Data

Here we show how to use MLatom to deal with data. There are three major data types in MLatom: molecules, databases of molecules, and MD trajectories, which are shown below (figure from MLatom 3 paper under CC-BY license):

Before running examples below in Python/Jupyter notebook, you need to add and run the line import mlatom as ml as usual. We also provide a short video introduction about data objects used in MLatom:

Molecules

Molecule is a central concept in MLatom as most of operations are usually done on molecule class objects. This objects store the information about the constituents atom objects, their coordinates, and any property we want to learn or calculate. Molecules can be loaded and dumped in various formats.

Creating and loading molecule

A molecule object can be created from scratch. A very explicit way (not used in practice!) relecting how the molecule is actually constructed is the following:

mol = ml.molecule()
atom1 = ml.data.atom(atomic_number=1, xyz_coordinates=[0.0, 0.0, 0.0])
mol.atoms.append(atom1)
...

In practice, you can create the molecule using many useful functions. E.g., you can load it from SMILES string and the geometry will be generated and optimized with Pybel’s make3D() method:

mol = ml.molecule()
mol.read_from_smiles_string('CCCCCCC')
print(mol.xyz_coordinates)
...

In above example, you can see how to access the XYZ coordinates stored in a molecule object.

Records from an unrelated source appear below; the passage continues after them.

(** X2: A call of [insert_object] that returns keeps the branch consistent, for
    an object that does not list itself as a child. *)
Theorem insert_object_keeps_consistent `{Object Obj} io_fails (obj : Obj) children s r s' :
  consistent s →
  calculate_id obj ∉ children →
  insert_object io_fails obj children s = (Returned r, s') →
  consistent s'.
Proof.
  intros [I1 I2 I3 I4 I5 I6] Hself Hrun.
  rewrite insert_object_split in Hrun.
  apply bind_Returned in Hrun as ([] & s1 & Hmem & Hwrites).
  apply writes_Returned in Hwrites as (_ & Hb & Hdir & _).
  set (id := calculate_id obj) in *.
  destruct (_missing_objects s.1 !! id) as [parents|] eqn:Hid; last first.
  { unfold update_memory, mbind, Exn_bind, missing_at in Hmem. by rewrite Hid in Hmem. }
  destruct (update_memory_run id children s parents Hid) as (b' & Hrun & _ & Hb').
  { intros p Hp. destruct (I1 _ _ _ Hid Hp) as (cs & -> & _). done. }
  rewrite Hrun in Hmem. injection Hmem as <-. cbn [fst snd] in *.
  assert (_incomplete_objects s.1 !! id = None) as Hidinc by (by apply I2).
  assert (id ∉ _complete_objects s.1) as Hidcomp by (by apply I3).
  case_decide as Hch.
  - (* the object has no children *)
    destruct Hb' as (Hm & Hi & Hc).
    assert (∀ x, is_Some (_incomplete_objects b' !! x) →
                 is_Some (_incomplete_objects s.1 !! x)) as Hsub.
    { intros x. rewrite Hi. case_decide; [|done].
      destruct (_incomplete_objects s.1 !! x); [done|]. by intros [? [=]]. }
    split; rewrite ?Hb, ?Hdir.
    + intros x ps p. rewrite Hm. intros [Hx Hps]%lookup_delete_Some Hp.
      destruct (I1 _ _ _ Hps Hp) as (cs & Hcs & Hin). rewrite Hi, Hcs. cbn.
      case_decide.
      * case_decide as Hempty; [set_solver|]. eexists. split; [done|]. set_solver.
      * by exists cs.
    + intros x. rewrite Hm. intros [ps [Hx Hps]%lookup_delete_Some].
      rewrite Hi, (I2 x) by done. by case_decide.
    + intros x. rewrite Hm. intros [ps [Hx Hps]%lookup_delete_Some].
      rewrite Hc. intros [[[Heq%elem_of_singleton|Hin]%elem_of_union _]|(_ & _ & w & Hw & _)].
      * done.
      * by apply (I3 x).
      * by rewrite (I2 x) in Hw.
    + intros x Hx. rewrite Hc.
      intros [[[Heq%elem_of_singleton|Hin]%elem_of_union _]|(_ & Hp & w & Hw & Hempty)].
      * subst x. apply Hsub in Hx. rewrite Hidinc in Hx. by destruct Hx.
      * exact (I4 x (Hsub x Hx) Hin).
      * rewrite Hi, decide_True, Hw in Hx by done. cbn in Hx.
        rewrite decide_True in Hx by done. by destruct Hx.
    + intros x Hx%Hsub. apply elem_of_union. right. by apply I5.
    + intros x. rewrite Hc.
      intros [[[Heq%elem_of_singleton|Hin]%elem_of_union _]|(_ & _ & w & Hw & _)].
      * set_solver.
      * apply elem_of_union. right. by apply I6.
      * apply elem_of_union. right. apply I5. by rewrite Hw.
  - (* the object has children *)
    cbn zeta in Hb'. set (ch := filter (λ i, i ∉ objectdir s.2) children) in *.
    destruct Hb' as (Hm & Hi & Hc).
    assert (∀ x, x ∈ ch → x ≠ id ∧ x ∉ objectdir s.2) as Hchild.
    { intros x [? ?]%elem_of_filter. split; [|done]. by intros ->. }
    assert (∀ x ps, delete id (_missing_objects s.1) !! x = Some ps →
                    x ≠ id ∧ _missing_objects s.1 !! x = Some ps) as Hdel.
    { intros x ps [? ?]%lookup_delete_Some. done. }
    assert (∀ x, x ≠ id → _incomplete_objects b' !! x = _incomplete_objects s.1 !! x) as Hiother.
    { intros x Hx. rewrite Hi. case_decide; [done|]. unfold map_insert_new.
      rewrite Hidinc. by rewrite lookup_insert_ne. }
    split; rewrite ?Hb, ?Hdir.
    + intros x ps p. rewrite Hm. destruct (decide (x ∈ ch)) as [Hx|Hx].
      * intros [= Hps] Hp. subst ps.
        apply elem_of_union in Hp as [Hp|Hp%elem_of_singleton]; [|subst p].
        -- destruct (delete id (_missing_objects s.1) !! x) as [ps0|] eqn:Hps0; [|set_solver].
           cbn in Hp. apply Hdel in Hps0 as [Hxid Hps0].
           destruct (I1 _ _ _ Hps0 Hp) as (cs & Hcs & Hin).
           exists cs. split; [|done]. rewrite Hiother; [done|].
           intros ->. by rewrite Hidinc in Hcs.
        -- exists ch. split; [|done]. rewrite Hi. rewrite decide_False by set_solver.
           unfold map_insert_new. rewrite Hidinc. apply lookup_insert_eq.
      * intros [Hxid Hps]%Hdel Hp. destruct (I1 _ _ _ Hps Hp) as (cs & Hcs & Hin).
        exists cs. split; [|done]. rewrite Hiother; [done|].
        intros ->. by rewrite Hidinc in Hcs.
    + intros x. rewrite Hm. destruct (decide (x ∈ ch)) as [Hx|Hx].
      * intros _. destruct (Hchild x Hx) as [Hxid Hxdir]. rewrite Hiother by done.
        destruct (_incomplete_objects s.1 !! x) eqn:Hix; [|done].
        exfalso. apply Hxdir, I5. by rewrite Hix.
      * intros [ps [Hxid Hps]%Hdel]. rewrite Hiother by done. by apply I2.
    + intros x. rewrite Hm, Hc. destruct (decide (x ∈ ch)) as [Hx|Hx].
      * intros _. destruct (Hchild x Hx) as [Hxid Hxdir].
        assert (x ∉ _complete_objects s.1) by (intros ?%I6; done).
        case_decide; set_solver.
      * intros [ps [Hxid Hps]%Hdel].
        assert (x ∉ _complete_objects s.1) by (by apply I3).
        case_decide; set_solver.
    + intros x Hx. rewrite Hc. destruct (decide (x = id)) as [->|Hxid].
      * case_decide as Hempty; [|done].
        rewrite Hi, Hidinc in Hx. by destruct Hx.
      * rewrite Hiother in Hx by done. apply I4 in Hx. case_decide; set_solver.
    + intros x Hx. destruct (decide (x = id)) as [->|Hxid]; [set_solver|].
      rewrite Hiother in Hx by done. apply elem_of_union. right. by apply I5.
    + intros x. rewrite Hc. case_decide.
      * intros [Hx%elem_of_singleton|Hx]%elem_of_union; [set_solver|].
        apply elem_of_union. right. by apply I6.
      * intros Hx. apply elem_of_union. right. by apply I6.
Qed.
(** [PackedIndex & operator++()]:
    [++_i; if (--_y < 0) { _x = 0; _y = ++_n; } else { ++_x; }] *)
Definition operator_inc (p : t) : t :=
  let i' := Int.add (_i p) 1 in
  let y' := Int.sub (_y p) 1 in
  if y' <? 0 then
    let n' := Int.add (_n p) 1 in
    {| _n := n'; _i := i'; _x := 0; _y := n' |}
  else
    {| _n := _n p; _i := i'; _x := Int.add (_x p) 1; _y := y' |}.

Definition getOrder (p : t) : Z := _n p.
Definition getX (p : t) : Z := _x p.
Definition getY (p : t) : Z := _y p.
Definition getIndex (p : t) : Z := _i p.

(** [PackedIndex() : _n(0), _i(0), _x(0), _y(0) {}] *)
Definition new : t := {| _n := 0; _i := 0; _x := 0; _y := 0 |}.

(** [PackedIndex(int const x, int const y) :
       _n(x+y), _i(computeOffset(_n) + x), _x(x), _y(y) {}];
    members are initialised in declaration order, so [_n] is set before
    [_i] reads it. *)
Definition new_xy (x y : Z) : t :=
  let n := Int.add x y in
  {| _n := n; _i := Int.add (computeOffset n) x; _x := x; _y := y |}.

(** [k] successive applications of [operator++]. *)
Definition advanceBy (k : Z) (p : t) : t := Z.iter k operator_inc p.

(** The state in which [operator++] leaves an index started at the origin
    after [k] steps is the [k]-th position of the packed sequence. *)
Definition position (k : Z) : t := advanceBy k new.

(** ** The invariant behind the packed traversal *)

(** Mathematical reading of a state: non-negative coordinates, order equal to
    their sum, flat index equal to the triangular offset plus x. *)
Definition packed_inv (p : t) : Prop :=
  0 <= _x p /\ 0 <= _y p /\ _n p = _x p + _y p /\ _i p = tri (_n p) + _x p.

(** States reachable through the public interface: the two constructors
    (with non-negative [int] arguments) and [operator++]. *)
Inductive reachable : t -> Prop :=
| reach_new : reachable new
| reach_new_xy (x y : Z) :
    0 <= x <= Int.max_signed -> 0 <= y <= Int.max_signed ->
    reachable (new_xy x y)
| reach_inc (p : t) : reachable p -> reachable (operator_inc p).

(** The same, with the order kept at or below a bound [B] all along. *)
Inductive reachable_within (B : Z) : t -> Prop :=
| within_new : 0 <= B -> reachable_within B new
| within_new_xy (x y : Z) :
    0 <= x -> 0 <= y -> x + y <= B -> reachable_within B (new_xy x y)
| within_inc (p : t) :
    reachable_within B p -> getOrder (operator_inc p) <= B ->
    reachable_within B (operator_inc p).
Definition is_funding_blocked (e : Event) : bool :=
  match e with FundingBlocked _ _ _ _ _ _ _ _ => true | _ => false end.

Definition is_payment_settled (e : Event) : bool :=
  match e with PaymentSettled _ _ _ _ _ _ _ => true | _ => false end.

(** The sum of the amounts of a list of items. *)
Fixpoint amount_sum (its : list PayrollItem) : Z :=
  match its with
  | [] => 0
  | item :: rest => amount item + amount_sum rest
  end.

(** A reason that "indicates insufficient funds": its code, upper-cased,
    contains INSUFFICIENT, or its message, lower-cased, contains
    insufficient. *)
Definition indicates_insufficient (r : Reason) : Prop :=
  Str.contains "INSUFFICIENT" (Str.upper (default "" (r !! "code"))) = true \/
  Str.contains "insufficient" (Str.lower (default "" (r !! "message"))) = true.

(** The verdict the commit gate gives for a batch in a world. *)
Definition commit_gate_verdict {W} `{Services W} (self : Facade)
    (batch : PayrollBatch) (w : W) : GateResult :=
  (evaluate_commit_gate (tenant_id batch) (legal_entity_id batch)
     (pay_period_id batch) (default_funding_model (_config self))
     ("commit_gate:" +:+ idempotency_key batch)
     (commit_gate_strict (_config self)) w).1.

(** The verdict the pay gate gives for a pay run in a world. *)
Definition pay_gate_verdict {W} `{Services W}
    (tenant legal_entity batch : UUID) (w : W) : GateResult :=
  (evaluate_pay_gate tenant legal_entity batch
     ("pay_gate:" +:+ Str.of_uuid batch) w).1.

(** The rail [execute_payments] uses: [rail or self._config.default_rail]. *)
Definition rail_used (self : Facade) (rail : option string) : string :=
  or_str rail (default_rail (_config self)).

(** The failure entry of an item whose submission got the answer [r]. *)
Definition failure_of (item : PayrollItem) (r : SubmissionResult)
  : option Failure :=
  if accepted r then None
  else Some (ItemFailure (Str.of_uuid (payee_ref_id item)) (amount item)
               (message r)).

(** What the two [_create_instruction_for_item] have in common: one creation
    call on the orchestrator, of a request computed from the arguments. *)
Definition routes_by {W} `{Services W}
    (create : Provider -> UUID -> UUID -> UUID -> PayrollItem -> string ->
              M W InstructionResult)
    (route : UUID -> UUID -> UUID -> PayrollItem -> string -> CreateRequest)
  : Prop :=
  forall p tenant le batch item key,
    create p tenant le batch item key
    = PSP.create p (route tenant le batch item key).

(** The request [PSP._create_instruction_for_item] sends. *)
Definition route_sync (tenant le batch : UUID) (item : PayrollItem)
    (key : string) : CreateRequest :=
  if decide (purpose item = "tax_payment") then
    create_tax_instruction tenant le (payee_ref_id item)
      (default batch (metadata item !! "tax_liability_id"))
      (amount item) key (metadata item)
  else if decide (purpose item = "vendor_payment") then
    create_third_party_instruction tenant le (payee_ref_id item)
      (default batch (metadata item !! "obligation_id"))
      (amount item) key (metadata item)
  else
    create_employee_net_instruction tenant le (payee_ref_id item)
      (default batch (metadata item !! "pay_statement_id"))
      (amount item) key (metadata item).

(** The request [AsyncPSP._create_instruction_for_item] sends. *)
Definition route_async (tenant le batch : UUID) (item : PayrollItem)
    (key : string) : CreateRequest :=
  create_employee_net_instruction tenant le (payee_ref_id item)
    (default batch (metadata item !! "pay_statement_id"))
    (amount item) key (metadata item).


(** The rule of the pay gate, read off a run from the world [w]: a run that
    creates or submits anything starts with the evaluation of the pay gate
    for this pay run, which passed, and evaluates it once; a run with a
    provider and a failing pay gate is [blocked] and creates and submits
    nothing. *)
Definition gate_rule {W} `{Services W} (self : Facade)
    (tenant le batch : UUID) (rail : option string) (w : W)
    (out : ExecuteResult * Sys W * list Effect) : Prop :=
  let r := value_of out in
  let g := pay_gate_verdict tenant le batch w in
  (submit_results (trace_of out) <> [] \/ creations (trace_of out) <> [] ->
   passed g = true /\
   exists rest : list Effect,
     trace_of out
     = Called (EvaluatePayGate tenant le batch
                 ("pay_gate:" +:+ Str.of_uuid batch) g) :: rest /\
     pay_gate_evaluations rest = []) /\
  (is_Some (_providers self !! rail_used self rail) ->
   passed g = false ->
   exec_status r = EXEC_BLOCKED /\ submitted_count r = 0 /\
   submit_results (trace_of out) = [] /\ creations (trace_of out) = []).

(** ** More readings of a trace *)

(** The kinds of domain events. *)
Inductive EventKind :=
| KFundingRequested | KFundingInsufficientFunds | KFundingBlocked
| KFundingApproved | KPaymentInstructionCreated | KPaymentSubmitted
| KPaymentFailed | KPaymentReturned | KLiabilityClassified | KPaymentSettled.

Definition kind_of (e : Event) : EventKind :=
  match e with
  | FundingRequested _ _ _ _ _ _ _ => KFundingRequested
  | FundingInsufficientFunds _ _ _ _ _ _ _ => KFundingInsufficientFunds
  | FundingBlocked _ _ _ _ _ _ _ _ => KFundingBlocked
  | FundingApproved _ _ _ _ _ _ => KFundingApproved
  | PaymentInstructionCreated _ _ _ _ _ _ _ _ _ _ _ => KPaymentInstructionCreated
  | PaymentSubmitted _ _ _ _ _ _ => KPaymentSubmitted
  | PaymentFailed _ _ _ _ _ _ _ => KPaymentFailed
  | PaymentReturned _ _ _ _ _ _ _ _ _ => KPaymentReturned
  | LiabilityClassified _ _ _ _ _ _ _ _ _ => KLiabilityClassified
  | PaymentSettled _ _ _ _ _ _ _ => KPaymentSettled
  end.

(** The metadata of an event. *)
Definition event_metadata (e : Event) : EventMetadata :=
  match e with
  | FundingRequested m _ _ _ _ _ _ => m
  | FundingInsufficientFunds m _ _ _ _ _ _ => m
  | FundingBlocked m _ _ _ _ _ _ _ => m
  | FundingApproved m _ _ _ _ _ => m
  | PaymentInstructionCreated m _ _ _ _ _ _ _ _ _ _ => m
  | PaymentSubmitted m _ _ _ _ _ => m
  | PaymentFailed m _ _ _ _ _ _ => m
  | PaymentReturned m _ _ _ _ _ _ _ _ => m
  | LiabilityClassified m _ _ _ _ _ _ _ _ => m
  | PaymentSettled m _ _ _ _ _ _ => m
  end.

(** What the [PaymentInstructionCreated] events of a trace say of their
    items: purpose, amount, payee type and payee. *)
Definition created_items (t : list Effect)
  : list (string * Z * string * UUID) :=
  omap (fun e => match e with
                 | Emitted (PaymentInstructionCreated _ _ _ pu _ a _ pt pr _ _) =>
                     Some (pu, a, pt, pr)
                 | _ => None
                 end) t.

(** Calls that come in pairs: a creation on the orchestrator, then the
    submission of the instruction this creation returned, for the same
    provider and tenant. *)
Inductive paired (p : Provider) (tenant : UUID) : list Call -> Prop :=
| paired_nil : paired p tenant []
| paired_cons (request : CreateRequest) (r : InstructionResult)
    (a : SubmissionResult) (rest : list Call) :
    paired p tenant rest ->
    paired p tenant
      (CreateInstruction p request r
       :: Submit p tenant (instruction_id r) a :: rest).

(** The text [_summarize_reasons] takes from one reason. *)
Definition reason_text (r : Reason) : string :=
  default (default "Unknown" (r !! "code")) (r !! "message").

(** A call to the funding gate, the ledger's reservations or balance. *)
Definition is_funding_call (c : Call) : bool :=
  match c with
  | EvaluateCommitGate _ _ _ _ _ _ _ | CreateReservation _ _ _ _ _ _ _ _
  | GetBalance _ _ _ => true
  | _ => false
  end.

(** A call that changes what is stored about an instruction, a reservation
    or a liability. *)
Definition is_write_call (c : Call) : bool :=
  match c with
  | CreateReservation _ _ _ _ _ _ _ _ | ReleaseReservation _ _ _
  | CreateInstruction _ _ _ | Submit _ _ _ _ | UpdateStatus _ _ _ _ _
  | RecordLiabilityEvent _ _ _ _ _ _ => true
  | _ => false
  end.

(** The event kinds a list of answers gives rise to. *)
Definition answer_kinds (answers : list SubmissionResult) : list EventKind :=
  flat_map (fun a : SubmissionResult =>
              [KPaymentInstructionCreated;
               if accepted a then KPaymentSubmitted else KPaymentFailed])
    answers.

Definition item_fields (its : list PayrollItem)
  : list (string * Z * string * UUID) :=
  map (fun i => (purpose i, amount i, payee_type i, payee_ref_id i)) its.

(** The call that ends [execute_payments] when everything was accepted. *)
Definition release_call (tenant : UUID) (reservation : option UUID)
    (r : ExecuteResult) : list Call :=
  match reservation with
  | Some rid =>
      if decide (failed_count r = 0)
      then [ReleaseReservation tenant rid true] else []
  | None => []
  end.

(** The value of a hexadecimal digit, as [Str.hex_digit] writes it. *)
Definition hex_value (c : ascii) : N :=
  if (N_of_ascii c <? 58)%N then (N_of_ascii c - 48)%N
  else (N_of_ascii c - 87)%N.

(** The events one pass of the loop of [execute_payments] emits: the
    creation, then [last], the submission or the failure. *)
Definition item_events (self : Facade) (cid tenant le batch : UUID)
    (item : PayrollItem) (r : InstructionResult) (last : Event) : list Event :=
  if Common.emitting self then
    [PaymentInstructionCreated (metadata_create tenant cid)
       (instruction_id r) le (purpose item) "outbound" (amount item) "USD"
       (payee_type item) (payee_ref_id item) "payroll_batch" batch;
     last]
  else [].

(** The call that opens [execute_payments] when the pay gate is enforced. *)
Definition gate_call {W : Type} `{Services W} (self : Facade)
    (tenant le batch : UUID) (w : W) : list Call :=
  if pay_gate_always_enforced (_config self) then
    [EvaluatePayGate tenant le batch ("pay_gate:" +:+ Str.of_uuid batch)
       (pay_gate_verdict tenant le batch w)]
  else [].

(** The provider reference of a callback: the [provider_request_id] of the
    payload, when it is there and not empty. *)
Definition reference (payload : Payload) : option string :=
  match payload_provider_request_id payload with
  | Some q => if decide (q = "") then None else Some q
  | None => None
  end.

(** The status a callback asks for: [payload.get("status",
    previous_status)]; [None] when the payload holds ["status": null]. *)
Definition requested_status (row : InstructionRow) (payload : Payload)
  : option string :=
  get_or (payload_status payload) (row_status row).

(** ** Replaying a trace on the world

    A trace records every call with its arguments and with the answer it
    got.  [perform] makes a recorded call again, on a given world: it gives
    the call with the answer the service gives there, and the world the
    service leaves. *)

Definition perform {W : Type} `{Services W} (c : Call) (w : W) : Call * W :=
  match c with
  | EvaluateCommitGate tn le run model key strict _ =>
      let '(g, w') := evaluate_commit_gate tn le run model key strict w in
      (EvaluateCommitGate tn le run model key strict g, w')
  | EvaluatePayGate tn le run key _ =>
      let '(g, w') := evaluate_pay_gate tn le run key w in
      (EvaluatePayGate tn le run key g, w')
  | CreateReservation tn le kind a source_type source cid _ =>
      let '(r, w') :=
        create_reservation tn le kind a source_type source cid w in
      (CreateReservation tn le kind a source_type source cid r, w')
  | GetBalance tn account _ =>
      let '(b, w') := get_balance tn account w in
      (GetBalance tn account b, w')
  | ReleaseReservation tn r consumed =>
      (ReleaseReservation tn r consumed, release_reservation tn r consumed w)
  | CreateInstruction p request _ =>
      let '(r, w') := orchestrator_create p request w in
      (CreateInstruction p request r, w')
  | Submit p tn i _ =>
      let '(a, w') := orchestrator_submit p tn i w in
      (Submit p tn i a, w')
  | UpdateStatus p tn i status q =>
      (UpdateStatus p tn i status q,
       orchestrator_update_status p tn i status q w)
  | FindInstruction tn q _ =>
      (FindInstruction tn q (find_instruction_row tn q w), w)
  | ClassifyReturn rail code a context _ =>
      let '(c', w') := classify_return rail code a context w in
      (ClassifyReturn rail code a context c', w')
  | RecordLiabilityEvent tn le source_type source c' key =>
      (RecordLiabilityEvent tn le source_type source c' key,
       record_liability_event tn le source_type source c' key w)
  end.

Fixpoint replay {W : Type} `{Services W} (cs : list Call) (w : W)
  : list Call * W :=
  match cs with
  | [] => ([], w)
  | c :: rest =>
      let '(c', w1) := perform c w in
      let '(rest', w2) := replay rest w1 in
      (c' :: rest', w2)
  end.

(** The calls of the trace [t] were made on the services, one after the
    other from the world [w], got the answers the trace records, and left
    the world [w']: nothing is recorded that was not done, and nothing was
    done to the world that is not recorded. *)
Definition performed {W : Type} `{Services W} (t : list Effect) (w w' : W)
  : Prop :=
  replay (calls t) w = (calls t, w').

(** The same for a run of the facade from the state [s]. *)
Definition faithful {W : Type} `{Services W} {A : Type}
    (out : A * Sys W * list Effect) (s : Sys W) : Prop :=
  performed (trace_of out) (world s) (world (sys_of out)).

(** A computation of the facade all of whose runs are faithful. *)
Definition sound {W : Type} `{Services W} {A : Type} (m : M W A) : Prop :=
  forall s : Sys W, faithful (m s) s.

(** *** [commit_payroll_batch], step by step *)

(** The world the commit gate leaves. *)
Definition commit_gate_world {W : Type} `{Services W} (self : Facade)
    (batch : PayrollBatch) (w : W) : W :=
  (evaluate_commit_gate (tenant_id batch) (legal_entity_id batch)
     (pay_period_id batch) (default_funding_model (_config self))
     ("commit_gate:" +:+ idempotency_key batch)
     (commit_gate_strict (_config self)) w).2.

Very common way is to load the geometry from XYZ coordinates. There are several ways to do it. You can either provide XYZ coordinates as a string, read them from file or from numpy array:

mol = ml.molecule()
mol.read_from_xyz_string('''2

H 0 0 0
H 0 0 0.74
''')
# or
mol.read_from_xyz_file('h2.xyz')
# or
import numpy as np
xyz = np.array([[0, 0, 0], [0, 0, 0.7]])
mol.read_from_numpy(coordinates=xyz, species=np.array([1, 1]))
...

A small nuance is that if you remove read_ from above methods, you can directly get the molecule object, i.e., compare:

mol = ml.molecule()
mol.read_from_xyz_file('h2.xyz')
# or
mol = ml.molecule.from_xyz_file('h2.xyz')

# also works:
mol = ml.molecule.from_smiles_string('CCCCCCC')
mol = ml.molecule.from_numpy(coordinates=xyz, species=np.array([1, 1]))

Also, you can read XYZ files in different formats. The default one is:

first line: number of atoms
second line: blank or comments
following lines: element symbol or atomic number followed by x, y, z coordinates in Angstrom

MLatom also supports reading XYZ files in Columbus, Newton-X, and Turbomole formats, just add format, e.g., as mol = ml.molecule.from_xyz_file('h2.xyz', format='Newton-X').

Dumping and loading

Ultimately, molecule is a data format. Hence, it is convenient to dump and load it as such, e.g., in json format:

mol.dump(filename='h2.json')
mol2.load(filename='h2.json')
print(mol, mol2)

You can also save the coordinates in text file:

mol.write_file_with_xyz_coordinates('h2.xyz')

or load the molecule from Gaussian output file and dump it later:

mol = ml.molecule.load('gaussian_output_file.log', format='gaussian')
mol.dump('parsed_molecule.json', format='json')

Properties

You can access, modify, and add different properties.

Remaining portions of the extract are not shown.